• **PROBLEM STATEMENT**
Locate each line in the records containing "Some". Copy it.

(Beginning of SOURCE MATERIAL)

(** * Latest-wins matrix server: the cancellation registry, the row-parallel
    multiplier and the request handler of [concurrency/v2/main.go] (and of its
    predecessor without persistence), embedded as interleaved state machines.

    Goroutines are modelled by program counters; a schedule is the list of
    goroutines in the order the runtime lets each of them take one step.  A
    step of a goroutine that is blocked or has returned leaves the state as it
    is; a step that would index out of range panics ([None]).  A critical
    section of [mu] is one step, and so is one iteration of the [k] loop: a
    row of [result] is written by its own goroutine only, [a] and [b] are only
    read.  Lengths and indices are [nat] ([make] panics on a negative length,
    and the handlers call the multiplier with a size from 1 to 2000); matrix
    entries and parsed sizes are [int]s, that is [Z] with the wrap-around
    written out. *)

From Stdlib Require Import ZArith Lia String Ascii DecimalString DecimalPos.
From stdpp Require Import base tactics option list gmap strings.

(** ** Go's [int] on a 64-bit host *)

Module goint.

Definition intSize : Z := 64.
Definition MaxInt : Z := 2 ^ (intSize - 1) - 1.
Definition MinInt : Z := - 2 ^ (intSize - 1).

(** Two's complement wrap-around of an exact result. *)
Definition wrap (z : Z) : Z :=
  ((z + 2 ^ (intSize - 1)) mod 2 ^ intSize - 2 ^ (intSize - 1))%Z.

Definition add (x y : Z) : Z := wrap (x + y).
Definition mul (x y : Z) : Z := wrap (x * y).

End goint.

(** ** The library functions the handler calls

    [strconv.Atoi], [net.SplitHostPort] and the two [fmt] verbs in use,
    transcribed from the Go standard library for a 64-bit host.  A Go string
    is a sequence of bytes, as [string] is here. *)

Definition nl : string := String "010"%char EmptyString.

Fixpoint str_take (n : nat) (s : string) : string :=
  match n, s with
  | S n', String c s' => String c (str_take n' s')
  | _, _ => EmptyString
  end.

Fixpoint str_drop (n : nat) (s : string) : string :=
  match n, s with
  | S n', String _ s' => str_drop n' s'
  | _, _ => s
  end.

Global Arguments str_take : simpl nomatch.
Global Arguments str_drop : simpl nomatch.

(** [s[lo:hi]] *)
Definition slice (lo hi : nat) (s : string) : string := str_take (hi - lo) (str_drop lo s).

(** [bytealg.IndexByteString]: the first index of [c], if any. *)
Fixpoint index_byte (c : ascii) (s : string) : option nat :=
  match s with
  | EmptyString => None
  | String x s' => if Ascii.eqb x c then Some 0 else S <$> index_byte c s'
  end.

(** [bytealg.LastIndexByteString]: the last index of [c], if any. *)
Fixpoint last_index_byte (c : ascii) (s : string) : option nat :=
  match s with
  | EmptyString => None
  | String x s' =>
      match last_index_byte c s' with
      | Some i => Some (S i)
      | None => if Ascii.eqb x c then Some 0 else None
      end
  end.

(End of SOURCE MATERIAL)

• **SOLUTION**
  | String x s' => if Ascii.eqb x c then Some 0 else S <$> index_byte c s'
      | Some i => Some (S i)
      | None => if Ascii.eqb x c then Some 0 else None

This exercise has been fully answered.